Question to Janice, and something to ponder:
As stated by the appeals court in their opinion, “We decline to sever the written permission requirement from the county ordinance. To do so would result in an outright ban on sex offenders entering county parks. But taking this step would substantially alter the meaning of the county ordinance as originally enacted because nothing in the language of the county ordinance or its history suggests the county intended to bar sex offenders under all circumstances from county parks.”

Can the County of Orange revise their ordinance, removing the permission component, and put in place a blanket ban on registrants being allowed into parks, beaches, etc.? Or does this paragraph prohibit such action: “The Legislature has enacted a comprehensive statutory scheme regulating the daily life of sex offenders to reduce the risk of an offender committing a new offense. As explained below, we conclude the state statutory scheme imposing restrictions on a sex offender’s daily life fully occupies the field and therefore preempts the county’s efforts to restrict sex offenders from visiting county parks. “

Thanks for the clarification!


Was arrested in 1959 I was 18 I am now 72 and still required to register. What’s up with that.

I think Godinez took Orange County’s ball away. They can try to play with an outright ban, but then, without any administrative review or waiver language to make it look “regulatory”, it would look even more like ex post facto punishment, indeed punishment inflicted by local ordinance. Now I would think that would raise some really blatant constitution issues. No?

OC DA not giving it up. Not much of a surprise. I really hope this backfires and I’d like to see a total cost for taxpayers on this.

Hello everyone. I am really new to all this, so can someone explain in “plain english” what all this means. My boyfriend is currently on Probation in Orange County and he has to wear a GPS bracelet. Is he allowed in parks, beaches and harbors? There is no stipulation from the PO, but he said he knew nothing about this law and put it into his folder that he is NOT allowed since it is a State law? He was going to talk to his supervisor, but who knows when this will happen. So, any insight would be greatly appreciated. Thanks.

Hi “Q”
I did attend the San Diego meeting and plan on going to the LA one as well. Why would a registrant on probation not be able to attend? I know you are not supposed to associate with others on the registry, etc, but attending a meeting is barely associating. Plus, like in any other situation, you don’t really know who these people are as nobody really discloses that information. However, if you think this needs to be run by the PO, we will do it. I will not take any chances with this. Thanks for the advice.

I just read the Prison Law information, and everything that is mentioned talks about Parole and Parolees. Is there a different handbook for people on probation? It seems the rules might be a little different. It just gets confusing, and I want to learn as much as possible. Thanks.

So a week after this ruling one of today’s OCDA press releases (Jan 16) still makes reference to the parks ban in case of a so conviction.
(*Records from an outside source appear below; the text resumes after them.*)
(* ===== verification/ShowdiffDb.v ===== *)
(** * flocate-showdiff: reading a database (src/showdiff.cpp)

    A snapshot of a database: the header is checked against the size of the
    file, the sections are read and decompressed, and paths and metadata are
    sorted together.  [zstd] is a parameter; reading a range of the file is
    [read_range], which [pread_fully] implements (FileRead). *)
From S2P Require Import Prelude Text FileRead Metadata MetadataCodec DbHeader Corpus Conf.

(** ** Data *)

Record PruneConfig := PRUNE {
  prune_bind_mounts : bool;
  prunefs : list bytes;
  prunenames : list bytes;
  prunepaths : list bytes
}.

Definition no_prune : PruneConfig := PRUNE false [] [] [].

Record Snapshot := SNAPSHOT {
  paths : list bytes;
  metadata : list FileMetadata;
  hash_kind : MetadataHashKind;
  prune : PruneConfig;
  scan_root : bytes
}.

(** Why a database is refused. *)
Inductive DbError :=
| CannotOpen
| NotADatabase
| UnsupportedVersion (v : Z)
| NoMetadataSupport
| CorruptSection
| UnsupportedMetadata
| NoMetadata
| NoHistory
| ReadError
| CorruptIndex
| DecompressError.

Notation "'try!' x := e 'in' f" :=
  (match e with inl x => f | inr err => inr err end)
  (at level 10, x pattern, e at level 100, f at level 200).

(** ** Database reading *)

Definition section_fits (offset length file_size : Z) : bool :=
  (length =? 0) || ((offset <=? file_size) && (length <=? u64 (file_size - offset))).

(** The sections that are checked. *)
Definition sections_fit (hdr : Header) (file_size : Z) : bool :=
  let index_bytes := u64 ((num_docids hdr + 1) * 8) in
  section_fits (filename_index_offset_bytes hdr) index_bytes file_size &&
  section_fits (zstd_dictionary_offset_bytes hdr) (zstd_dictionary_length_bytes hdr) file_size &&
  section_fits (conf_block_offset_bytes hdr) (conf_block_length_bytes hdr) file_size &&
  section_fits (metadata_offset_bytes hdr) (metadata_length_bytes hdr) file_size &&
  section_fits (history_offset_bytes hdr) (history_length_bytes hdr) file_size.

Definition read_header (file : bytes) : Header + DbError :=
  match parse_header file with
  | None => inr NotADatabase
  | Some hdr =>
    if decide (magic hdr <> flocate_magic) then inr NotADatabase
    else if negb (version hdr =? 1) && negb (version hdr =? 2) then inr (UnsupportedVersion (version hdr))
    else if max_version hdr <? 3 then inr NoMetadataSupport
    else if negb (sections_fit hdr (Z.of_nat (length file))) then inr CorruptSection
    else if (negb (metadata_length_bytes hdr =? 0) || negb (history_length_bytes hdr =? 0)) &&
            (Z.land (metadata_flags hdr) METADATA_FLAG_POSIX_V2 =? 0) then inr UnsupportedMetadata
    else inl hdr
  end.

Definition read_blob (file : bytes) (offset length : Z) : bytes + DbError :=
  match read_range file (Z.to_nat length) (Z.to_nat offset) with
  | None => inr ReadError
  | Some blob => inl blob
  end.

(** The text up to the next NUL or the end, and what follows the NUL. *)
Fixpoint span_nul (s : bytes) : bytes * option bytes :=
  match s with
  | [] => ([], None)
  | c :: s => if c =? 0 then ([], Some s) else let '(w, rest) := span_nul s in (c :: w, rest)
  end.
If convicted, …’s lifetime sex offender registration would bar him from entering County recreational areas and City parks which have passed the Sex Offender Ordinance. Visit to read the prior press releases on the County’s Sex Offender Ordinance as well as the 14 other cities that have enacted the Child Safety Zone Ordinance.
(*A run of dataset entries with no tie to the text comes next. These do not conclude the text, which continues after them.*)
(* ===== verification/ShowdiffCompare.v ===== *)
(** * flocate-showdiff: comparing snapshots and the live tree (src/showdiff.cpp)

    [diff_snapshots] merges two sorted snapshots; [diff_with_live] walks the file
    system and looks every entry up in one snapshot.  Both are proved to give
    exactly the events of one specification, [expected_event]: what became of a
    path, from its metadata before and after.  The file system is a parameter. *)
From S2P Require Import Prelude Text Metadata FileStat ShowdiffDb.

(** ** Events *)

Definition make_event (kind : HistoryEventKind) (path : bytes) (old_meta new_meta : FileMetadata)
    : HistoryEvent :=
  Event kind path unknown_dir_time old_meta new_meta.

Record EventFilter := FILTER {
  show_added : bool;
  show_removed : bool;
  show_modified : bool;
  filter_specified : bool
}.

Definition default_filter : EventFilter := FILTER true true true false.

Definition enable (kind : HistoryEventKind) (f : EventFilter) : EventFilter :=
  let '(FILTER a r m _) := if filter_specified f then f else FILTER false false false true in
  match kind with
  | EkAdded => FILTER true r m true
  | EkRemoved => FILTER a true m true
  | EkModified => FILTER a r true true
  | EkRunMarker | EkOther _ => FILTER a r m true
  end.

Definition accepts (f : EventFilter) (kind : HistoryEventKind) : bool :=
  match kind with
  | EkAdded => show_added f
  | EkRemoved => show_removed f
  | EkModified => show_modified f
  | EkRunMarker | EkOther _ => true
  end.

(** ** Two snapshots *)

(** [string::compare], as a sign. *)
Definition compare (a b : bytes) : Z :=
  if decide (a = b) then 0 else if bytes_lt a b then -1 else 1.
The fact that this alleged misdemeanor offense is worthy of a DA Press Release speaks volumes, but the fact that legally binding decisions by the California Court of Appeals does not even faze them is troublesome.

@ Joe …. This is extremely disturbing!! WTH?! I guess if the OCDA office pretends to not know what ruling just took place on Friday … It makes them think it really didn’t happen! What bafoons!

Kangaroo court that courthouse in santa ana.